(** A panic of [prove_task] ends the proving for good.  Once the queue
    has panicked it stays so, no proof is stored any more and the ones in
    memory can only be fetched away; proving requests for a registered
    application are still answered with success. *)
Theorem queue_panic_is_final s p tr s' req app :
  sh_queue s = QPanicked p → service_run (C := C) (D := D) cfg s tr s' →
  (sh_queue s' = QPanicked p ∧ db_proofs (sh_db s') = db_proofs (sh_db s) ∧
   sh_outputs s' ⊆ sh_outputs s) ∧
  (find_app s' (prove_app_id req) = Ret (Ok app) →
   ∃ s'', prove_task_handler s' req = Ret (s'', Ok (mkProveTaskResponse None)) ∧
     sh_queue s'' = QPanicked p).
Proof.
  intros Hq Hr.
  assert (Hend : sh_queue s' = QPanicked p ∧ db_proofs (sh_db s') = db_proofs (sh_db s) ∧
    sh_outputs s' ⊆ sh_outputs s).
  { apply (service_run_inv cfg (λ _ s', sh_queue s' = QPanicked p ∧
      db_proofs (sh_db s') = db_proofs (sh_db s) ∧ sh_outputs s' ⊆ sh_outputs s) s tr); [done| |done].
    intros tr' s1 ev s2 (Hq1 & Hd1 & Ho1) Hst.
    destruct (step_after_panic cfg _ _ _ _ Hq1 Hst) as (? & E2 & ?).
    split; [done|]. split; [by rewrite E2|by etrans]. }
  split; [done|]. intros Hf. unfold prove_task_handler. rewrite Hf. simpl.
  eexists. split; [done|]. apply Hend.
Qed.
(** * Perfetto trace decoder: the raw wire-format walk of [decode_trace.py]

    A shallow embedding of [subsys/tracing/perfetto/decode_trace.py]:
    [decode_varint], [skip_field] and the part of [print_packet] that walks
    the serialized bytes of a packet, collects the field numbers found on the
    wire and reports those outside the known-field allow-list.

    Python integers are unbounded, so offsets, tags and values are [Z].
    A [bytes] object is a [list byte]; indexing it yields an integer in
    [0, 255].  Exceptions are explicit in the [outcome] type. *)

From Stdlib Require Import ZArith Lia List Strings.Byte Ascii String DecimalString.
From stdpp Require Import base list gmap sorting.

Open Scope Z_scope.

(** ** Outcomes of Python code: a value, a raised exception, or a loop that
       was cut off by the fuel of the model (shown below never to happen). *)

Inductive exn : Type :=
| IndexError
| ValueError.

Inductive outcome (A : Type) : Type :=
| Ret (a : A)
| Raise (e : exn)
| OutOfFuel.

Arguments Ret {A} a.
Arguments Raise {A} e.
Arguments OutOfFuel {A}.

#[global] Instance outcome_ret : MRet outcome := fun A a => Ret a.

#[global] Instance outcome_bind : MBind outcome := fun A B k m =>
  match m with
  | Ret a => k a
  | Raise e => Raise e
  | OutOfFuel => OutOfFuel
  end.

(** ** Byte strings *)

Definition byte_val (b : byte) : Z := Z.of_N (Byte.to_N b).

(** [len(data)] *)
Definition len (data : list byte) : Z := Z.of_nat (length data).
(** Every event of [login] comes after those of its first [logout]. *)
Lemma login_after_logout (host : option string) (port : port_val)
    (project api_key_value api_key_file : option string) (w w' : World)
    (r : outcome Project) :
  login hw host port project api_key_value api_key_file w = (r, w') →
  extends (λ _, True) (logout_world w) w'.
Proof.
  destruct (environ w !! "REST_ENDPOINT") as [v|] eqn:Hm.
  - rewrite login_managed by eauto. cbv zeta.
    destruct (connect hw _ _) as [[]|].
    { intros [= <- <-]. by apply extends_emit. }
    destruct (get_project hw _ _) as [[]|]; intros [= <- <-].
    + eexists [_]. split; [reflexivity|by repeat constructor].
    + eexists [_; _]. split; [|by repeat constructor].
      cbn [trace emit connected set_saas set_live]. by rewrite <- app_assoc.
  - intros L.
    eapply (login_external_rule hw
              (λ wi, _saas_connection wi = Placeholder
                     ∧ extends (λ _, True) (logout_world w) wi)
              (λ _ wi, extends (λ _, True) (logout_world w) wi));
      [exact Hm| | | | | | | | | |exact L]; cbv beta.
    + split; [apply logout_world_placeholder|apply extends_refl].
    + by intros wi [? _].
    + intros wi line rest [S E]. split; [exact S|].
      eapply extends_trans; [exact E|].
      eapply extends_trans; [by apply (extends_emit _ (EvPrint msg_copy))|].
      eapply extends_trans; [by apply (extends_emit _ (EvGetpass msg_paste))|].
      by apply extends_same_trace.
    + intros wi args r1 w1 [S E] A. split; [apply logout_world_placeholder|].
      eapply extends_trans; [exact E|].
      eapply extends_trans; [by eapply extends_attempt|].
      eapply extends_trans; [by apply extends_logout|]. by apply extends_same_trace.
    + by intros wi f [_ E].
    + intros wi [_ E]. eapply extends_trans; [exact E|].
      eapply extends_trans; by apply extends_emit.
    + intros wi args q w1 [_ E] A. eapply extends_trans; [exact E|].
      eapply extends_trans; [by eapply extends_attempt|]. by apply extends_emit.
    + intros wi args e w1 [_ E] A _. eapply extends_trans; [exact E|].
      by eapply extends_attempt.
    + intros wi args u resp w1 [_ E] A. eapply extends_trans; [exact E|].
      eapply extends_trans; [by eapply extends_attempt|]. by apply extends_logout.
Qed.

(** X7. [login] starts with [logout]: when a session is bound, closing it
    is the first thing [login] does, before any constructor call, prompt or
    message, on every path and whatever the outcome. *)
Theorem login_closes_previous_session (host : option string) (port : port_val)
    (project api_key_value api_key_file : option string) (w w' : World)
    (r : outcome Project) (c : Connection) :
  _saas_connection w = Live c →
  login hw host port project api_key_value api_key_file w = (r, w') →
  ∃ evs, trace w' = trace w ++ EvClose (conn_id c) :: evs.
Proof.
  intros S L. apply login_after_logout in L as (evs & -> & _).
  exists evs. rewrite logout_world_trace, S. by rewrite <- app_assoc.
Qed.

Lemma idle_no_leak (w : World) : idle w → no_leak w.
Proof. intros [_ H] i Hi. by apply H in Hi. Qed.

Lemma attempt_from_idle (args : conn_args) (project : option string) (wi w1 : World)
    (r : outcome Project) :
  idle wi → attempt hw args project wi r w1 →
  no_leak w1 ∧ idle (logout_world w1).
Proof.
  intros [S L] A.
  apply attempt_session in A as [(_ & _ & S1 & L1 & _)|(_ & S1 & L1 & _)].
  - split.
    + intros i Hi. rewrite L1 in Hi. by apply L in Hi.
    + split; [apply logout_world_placeholder|].
      intros i Hi. apply logout_world_live in Hi. rewrite L1 in Hi. by apply L in Hi.
  - split.
    + intros i Hi. rewrite L1 in Hi. apply elem_of_union in Hi as [Hi|Hi].
      * apply elem_of_singleton in Hi as ->. by eexists.
      * by apply L in Hi.
    + split; [apply logout_world_placeholder|].
      intros i. unfold logout_world. rewrite S1.
      cbn [live set_saas set_live emit conn_id]. rewrite L1.
      intros Hi. apply elem_of_difference in Hi as [Hi Hn].
      apply elem_of_union in Hi as [Hi|Hi]; [done|]. by apply L in Hi.
Qed.

Lemma logout_world_idle (w : World) : no_leak w → idle (logout_world w).
Proof.
  intros N. split; [apply logout_world_placeholder|].
  intros i. unfold logout_world. destruct (_saas_connection w) as [|c] eqn:S.
  - cbn [live set_saas]. intros Hi. apply N in Hi as (c & Hc & _). congruence.
  - cbn [live set_saas set_live emit]. intros Hi.
    apply elem_of_difference in Hi as [Hi Hn].
    apply N in Hi as (c' & Hc & Hi). apply Hn, elem_of_singleton. congruence.
Qed.

(** X8. [logout] leaves nothing open: when the only open connection is the
    one bound to [_saas_connection], after [logout] the placeholder is back
    and no connection is open. *)
Theorem logout_closes_everything (w : World) :
  no_leak w → idle (logout w).2.
Proof. intros N. rewrite logout_run. by apply logout_world_idle. Qed.

(** A key prompt is never the last event of an attempt. *)
Lemma attempt_not_at_prompt (args : conn_args) (project : option string)
    (wi w1 : World) (r : outcome Project) (prompt : string) :
  attempt hw args project wi r w1 → last (trace w1) ≠ Some (EvGetpass prompt).
Proof.
  intros A Hl. apply attempt_trace in A as (evs & Tr & F).
  rewrite Tr in Hl. apply last_app_Some in Hl as [Hl|[Hl _]]; [|by apply last_None in Hl].
  apply last_Some_elem_of in Hl.
  apply elem_of_cons in Hl as [Hl|Hl]; [discriminate|].
  rewrite Forall_forall in F. by apply F in Hl.
Qed.

(** X9. [login] never leaks a connection.  When the only open connection is
    the one bound to [_saas_connection], the same holds after [login],
    whatever its arguments and its outcome.  Outside the platform, when
    [login] ends in a [RestAPIError], in the [IOError] of a missing key file
    or in the [EOFError] of the key prompt, no session is bound and no
    connection is open at all: a connection opened with a rejected cached
    key, or one whose project list could not be read, has been closed by
    then. *)
Theorem login_keeps_one_session (host : option string) (port : port_val)
    (project api_key_value api_key_file : option string) (w w' : World)
    (r : outcome Project) :
  no_leak w →
  login hw host port project api_key_value api_key_file w = (r, w') →
  no_leak w'
  ∧ (environ w !! "REST_ENDPOINT" = None →
     match r with
     | Raise (RestAPIError _ _) | Raise (IOError _) => idle w'
     | Raise EOFError => last (trace w') = Some (EvGetpass msg_paste) → idle w'
     | _ => True
     end).
Proof.
  intros N. apply logout_world_idle in N.
  destruct (environ w !! "REST_ENDPOINT") as [v|] eqn:Hm.
  - rewrite login_managed by eauto. cbv zeta.
    assert (Nc : no_leak (connected ImplicitArgs (logout_world w))).
    { intros i. cbn [connected live set_saas set_live emit _saas_connection].
      intros Hi. apply elem_of_union in Hi as [Hi|Hi].
      - apply elem_of_singleton in Hi as ->. by eexists.
      - by apply N in Hi. }
    destruct (connect hw _ _) as [[]|].
    { intros [= <- <-]. split; [by apply idle_no_leak|discriminate]. }
    destruct (get_project hw _ _) as [[]|]; intros [= <- <-];
      (split; [exact Nc|discriminate]).
  - intros L. split; [|intros _]; revert L.
    + apply (login_external_rule hw idle (λ _ wi, no_leak wi)); try exact Hm.
      * exact N.
      * by intros wi [? _].
      * intros wi line rest Ii. exact Ii.
      * intros wi args r1 w1 Ii A. exact (proj2 (attempt_from_idle _ _ _ _ _ Ii A)).
      * intros wi f Ii. by apply idle_no_leak.
      * intros wi Ii. by apply idle_no_leak.
      * intros wi args q w1 Ii A. exact (proj1 (attempt_from_idle _ _ _ _ _ Ii A)).
      * intros wi args e w1 Ii A _. exact (proj1 (attempt_from_idle _ _ _ _ _ Ii A)).
      * intros wi args u resp w1 Ii A.
        apply idle_no_leak. exact (proj2 (attempt_from_idle _ _ _ _ _ Ii A)).
    + apply (login_external_rule hw idle
               (λ r wi, match r with
                        | Raise (RestAPIError _ _) | Raise (IOError _) => idle wi
                        | Raise EOFError =>
                            last (trace wi) = Some (EvGetpass msg_paste) → idle wi
                        | _ => True
                        end)); try exact Hm.
      * exact N.
      * by intros wi [? _].
      * intros wi line rest Ii. exact Ii.
      * intros wi args r1 w1 Ii A. exact (proj2 (attempt_from_idle _ _ _ _ _ Ii A)).
      * intros wi f Ii. exact Ii.
      * intros wi Ii _. exact Ii.
      * done.
      * intros wi args e w1 Ii A He. pose proof (attempt_raises _ _ _ _ _ A) as R.
        destruct e; try done.
        -- by destruct (He url response).
        -- intros Hl. by destruct (attempt_not_at_prompt _ _ _ _ _ msg_paste A).
      * intros wi args u resp w1 Ii A. exact (proj2 (attempt_from_idle _ _ _ _ _ Ii A)).
Qed.
(** X3.  Two values of the int24 range, neither in [1 .. 65535], that
    have the same bytes are equal. *)
Theorem int24Bytes_injective_outside_gap (v w : Z) :
  - 2 ^ 23 <= v < 2 ^ 23 -> ~ 0 < v < 2 ^ 16 ->
  - 2 ^ 23 <= w < 2 ^ 23 -> ~ 0 < w < 2 ^ 16 ->
  int24Bytes v = int24Bytes w -> v = w.
Proof.
intros Hv Gv Hw Gw E.
rewrite <- (decodeInt24_roundtrip_outside_gap v) by lia.
rewrite <- (decodeInt24_roundtrip_outside_gap w) by lia.
rewrite E. reflexivity.
Qed.

Lemma int24Bytes_injective_outside_gap_witness : -197740 = -197740.
Proof.
apply (int24Bytes_injective_outside_gap (-197740) (-197740));
  try lia; reflexivity.
Defined.

(** X4.  A value from 1 to 65535 is written from the first byte on: one
    byte and two zeros below 256, two bytes and one zero from 256. *)
Theorem int24Bytes_gap_layout (v : Z) :
  0 < v < 2 ^ 16 ->
  int24Bytes v =
  if v <? 256 then [byte_of_Z v; x00; x00]
  else [byte_of_Z (v / 256); byte_of_Z v; x00].
Proof.
intros Hv. rewrite int24Bytes_short by lia.
unfold big.Bytes. rewrite Z.abs_eq by lia.
destruct (v <? 256) eqn:E.
- apply Z.ltb_lt in E.
  rewrite (byteLen_unique v 0) by (simpl; lia).
  rewrite be_bytes_S, byte_of_Z_mod. reflexivity.
- apply Z.ltb_ge in E.
  rewrite (byteLen_unique v 1) by (change (2 ^ 16) with (256 ^ 2) in Hv; simpl; lia).
  rewrite !be_bytes_S, !byte_of_Z_mod. reflexivity.
Qed.

Lemma int24Bytes_gap_layout_witness :
  int24Bytes 887 = [x03; x77; x00].
Proof.
assert (H : 0 < 887 < 2 ^ 16) by lia.
exact (int24Bytes_gap_layout 887 H).
Defined.

(** X5.  Each value from 1 to 65535 has the bytes of another, larger
    value: of [65536 * v] below 256, of [256 * v] from 256. *)
Theorem int24Bytes_gap_collision (v : Z) :
  0 < v < 2 ^ 16 ->
  let w := if v <? 256 then 65536 * v else 256 * v in
  v <> w /\ int24Bytes v = int24Bytes w.
Proof.
intros Hv w. split; [|apply int24Bytes_gap_shifted; exact Hv].
unfold w. destruct (v <? 256); lia.
Qed.

Lemma int24Bytes_gap_collision_witness :
  1 <> 65536 /\ int24Bytes 1 = int24Bytes 65536.
Proof.
assert (H : 0 < 1 < 2 ^ 16) by lia.
exact (int24Bytes_gap_collision 1 H).
Defined.

(** X6.  From [2^16] upwards, adding a multiple of [2^24] does not change
    the bytes. *)
Theorem int24Bytes_period (n k : Z) :
  2 ^ 16 <= n -> 0 <= k ->
  int24Bytes (n + k * 2 ^ 24) = int24Bytes n.
Proof.
intros Hn Hk.
rewrite !int24Bytes_wide by nia.
rewrite <- (be_bytes_mod 3 (n + _)), <- (be_bytes_mod 3 n).
change (256 ^ Z.of_nat 3) with (2 ^ 24).
rewrite Z.mod_add by lia. reflexivity.
Qed.

Lemma int24Bytes_period_witness :
  int24Bytes (197740 + 3 * 2 ^ 24) = int24Bytes 197740.
Proof.
apply int24Bytes_period; lia.
Defined.

(** X7.  A negative number has the bytes of the absolute value of
    [2^24 + n]: below [-2^24] the sign of the difference is lost, and
    from [-2^24] to [-1] the number shares its bytes with [2^24 + n]. *)
Theorem int24Bytes_negative_alias (n : Z) :
  n < 0 -> int24Bytes n = int24Bytes (Z.abs (2 ^ 24 + n)).
Proof.
intros Hn.
rewrite (int24Bytes_nonneg_Bytes (Z.abs _)) by apply Z.abs_nonneg.
rewrite Bytes_abs, int24Bytes_eq.
replace (n <? 0) with true by (symmetry; apply Z.ltb_lt; lia).
reflexivity.
Qed.

Lemma int24Bytes_negative_alias_witness :
  int24Bytes (- 2 ^ 24 - 5) = int24Bytes 5.
Proof.
assert (H : - 2 ^ 24 - 5 < 0) by lia.
exact (int24Bytes_negative_alias (- 2 ^ 24 - 5) H).
Defined.

(** ** encodePacked on every argument list *)

Section EncodePackedEverywhere.

Lemma not_all_supported (args : list iface) :
  forallb supported args = false ->
  Exists (fun arg => supported arg = false) args.
Proof.
induction args as [|arg args IH]; simpl; [discriminate|].
destruct (supported arg) eqn:E; simpl; intros H.
- apply Exists_cons_tl, IH, H.
- apply Exists_cons_hd, E.
Qed.
Definition registry_state : state :=
  {| promises := [];
     emitters := [ [(EvString "a", ForeignHandler 1); (EvString "a", ForeignHandler 2);
                    (EvString "a", ForeignHandler 1)];
                   [(EvString "b", ForeignHandler 1)] ];
     arrays := [registry_batch]; timers := []; microtasks := [];
     next_object := 0; log := [] |}.

Example removeEventListeners_run :
  removeEventListeners 0 registry_state =
  (Ok tt,
   {| promises := [];
      emitters := [ [(EvString "a", ForeignHandler 1); (EvString "a", ForeignHandler 2)];
                    [] ];
      arrays := [[]]; timers := []; microtasks := []; next_object := 0;
      log := map removal_of registry_batch |}).
Proof. reflexivity. Qed.

Lemma removeEventListeners_drains_witness :
  exists s',
    removeEventListeners 0 registry_state = (Ok tt, s') /\
    arrays s' = <[0 := []]> (arrays registry_state) /\
    arrays s' !! 0 = Some [] /\
    log s' = log registry_state ++ map removal_of registry_batch /\
    (forall e subs,
       emitters registry_state !! e = Some subs ->
       exists subs',
         emitters s' !! e = Some subs' /\
         forall x, occurrences x subs' =
                   occurrences x subs - handles_for e x registry_batch) /\
    (promises s' = promises registry_state /\ timers s' = timers registry_state /\
     microtasks s' = microtasks registry_state /\
     next_object s' = next_object registry_state) /\
    (registry_batch = [] -> s' = registry_state) /\
    removeEventListeners 0 s' = (Ok tt, s').
Proof.
  apply (removeEventListeners_drains registry_state 0 registry_batch).
  - reflexivity.
  - repeat constructor.
Defined.

(** ** More on the listener registry *)

(** Registering a batch, as the users of the registry do:
    [regs.map(r => helper.addEventListener(r.emitter, r.eventName, r.handler))]. *)
Fixpoint addEventListeners (regs : list RegisteredListener) : M (list RegisteredListener) :=
  match regs with
  | [] => ret []
  | r :: regs' =>
      h <- addEventListener (emitter r) (eventName r) (handler r) ;;
      hs <- addEventListeners regs' ;;
      ret (h :: hs)
  end.

(** The emitters after each registration of a batch has been subscribed. *)
Definition subscribe (ems : list (list (event_name * listener_fn)))
    (r : RegisteredListener) : list (list (event_name * listener_fn)) :=
  match ems !! emitter r with
  | Some subs => <[emitter r := subs ++ [(eventName r, handler r)]]> ems
  | None => ems
  end.
Definition subscribe_all (regs : list RegisteredListener)
    (ems : list (list (event_name * listener_fn))) : list (list (event_name * listener_fn)) :=
  fold_left subscribe regs ems.

Definition subscription_of (r : RegisteredListener) : effect :=
  Eff_on (emitter r) (eventName r) (handler r).

(** The subscriptions a batch holds on emitter [e], in order. *)
Definition batch_on (e : eid) (batch : list RegisteredListener)
  : list (event_name * listener_fn) :=
  map (fun r => (eventName r, handler r)) (filter (fun r => emitter r = e) batch).

Definition remove_all_last (xs subs : list (event_name * listener_fn))
  : list (event_name * listener_fn) :=
  fold_left (fun acc x => remove_last x acc) xs subs.

Lemma remove_last_app_r {A} `{EqDecision A} (x : A) (l m : list A) :
  x ∈ m -> remove_last x (l ++ m) = l ++ remove_last x m.
Proof.
  intros Hx. induction l as [|y l IH]; [done|]. cbn.
  rewrite bool_decide_eq_true_2; [by rewrite IH|].
  apply elem_of_app. by right.
Qed.

Lemma remove_last_perm {A} `{EqDecision A} (x : A) (m : list A) :
  x ∈ m -> x :: remove_last x m ≡ₚ m.
Proof.
  induction m as [|y m IH]; [by intros ?%elem_of_nil|].
  intros Hx. cbn. destruct (decide (x ∈ m)) as [Hin|Hnin].
  - rewrite bool_decide_eq_true_2 by done.
    rewrite Permutation_swap. by rewrite (IH Hin).
  - rewrite bool_decide_eq_false_2 by done.
    apply elem_of_cons in Hx as [->|Hx]; [|done].
    by rewrite bool_decide_eq_true_2.
Qed.

Lemma remove_last_sublist {A} `{EqDecision A} (x : A) (l : list A) :
  remove_last x l `sublist_of` l.
Proof.
  induction l as [|y l IH]; cbn; [done|].
  case_bool_decide; [by apply sublist_skip|].
  case_bool_decide; [by apply sublist_cons|done].
Qed.

(** Unsubscribing, latest first, what was appended (in whatever order)
    gives back the list there was before. *)
Lemma remove_all_last_appended xs m l :
  m ≡ₚ xs -> remove_all_last xs (l ++ m) = l.
Proof.
  revert m. induction xs as [|x xs IH]; intros m Hm.
  - apply Permutation_nil_r in Hm as ->. cbn. by rewrite app_nil_r.
  - assert (x ∈ m) as Hx by (rewrite Hm; apply elem_of_cons; by left).
    cbn. rewrite remove_last_app_r by done. apply IH.
    apply (Permutation_cons_inv (a:=x)).
    by rewrite remove_last_perm.
Qed.

Lemma subscribe_length ems r : length (subscribe ems r) = length ems.
Proof. unfold subscribe. destruct (ems !! emitter r); [apply length_insert|done]. Qed.

Lemma subscribe_all_length regs ems : length (subscribe_all regs ems) = length ems.
Proof.
  revert ems. induction regs as [|r regs IH]; intros ems; cbn; [done|].
  unfold subscribe_all in IH. by rewrite IH, subscribe_length.
Qed.

Lemma unsubscribe_all_length batch ems : length (unsubscribe_all batch ems) = length ems.
Proof.
  revert ems. induction batch as [|h batch IH]; intros ems; cbn; [done|].
  unfold unsubscribe_all in IH. by rewrite IH, unsubscribe_length.
Qed.

Lemma batch_on_cons e r batch :
  batch_on e (r :: batch) =
  (if decide (emitter r = e) then [(eventName r, handler r)] else []) ++ batch_on e batch.
Proof.
  unfold batch_on. rewrite filter_cons. by destruct (decide (emitter r = e)).
Qed.

Lemma subscribe_all_lookup regs ems e subs :
  ems !! e = Some subs ->
  subscribe_all regs ems !! e = Some (subs ++ batch_on e regs).
Proof.
  revert ems subs. induction regs as [|r regs IH]; intros ems subs He.
  - cbn. by rewrite app_nil_r.
  - change (subscribe_all (r :: regs) ems) with (subscribe_all regs (subscribe ems r)).
    rewrite batch_on_cons. unfold subscribe.
    destruct (decide (emitter r = e)) as [Heq|Hne].
    + rewrite Heq, He. rewrite app_assoc. apply IH.
      apply list_lookup_insert_eq. by eapply lookup_lt_Some.
    + destruct (ems !! emitter r); apply IH; [|done].
      by rewrite list_lookup_insert_ne.
Qed.

Lemma unsubscribe_all_lookup batch ems e subs :
  ems !! e = Some subs ->
  unsubscribe_all batch ems !! e = Some (remove_all_last (batch_on e batch) subs).
Proof.
  revert ems subs. induction batch as [|h batch IH]; intros ems subs He; [done|].
  change (unsubscribe_all (h :: batch) ems)
    with (unsubscribe_all batch (unsubscribe ems h)).
  rewrite batch_on_cons.
  rewrite (IH _ _ (unsubscribe_lookup ems h e subs He)).
  by destruct (decide (emitter h = e)).
Qed.

(** Unsubscribing a batch from the emitters it has just been subscribed
    to gives back the emitters there were. *)
Lemma unsubscribe_subscribe_all regs ems :
  unsubscribe_all regs (subscribe_all regs ems) = ems.
Proof.
  apply list_eq. intros e. destruct (ems !! e) as [subs|] eqn:He.
  - rewrite (unsubscribe_all_lookup _ _ _ _ (subscribe_all_lookup regs ems e subs He)).
    by rewrite remove_all_last_appended.
  - apply lookup_ge_None. rewrite unsubscribe_all_length, subscribe_all_length.
    by apply lookup_ge_None.
Qed.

TASK DESCRIPTION
Of the lines above, show those in which "EvString" appears.

TASK RESULT
     emitters := [ [(EvString "a", ForeignHandler 1); (EvString "a", ForeignHandler 2);
                    (EvString "a", ForeignHandler 1)];
                   [(EvString "b", ForeignHandler 1)] ];
      emitters := [ [(EvString "a", ForeignHandler 1); (EvString "a", ForeignHandler 2)];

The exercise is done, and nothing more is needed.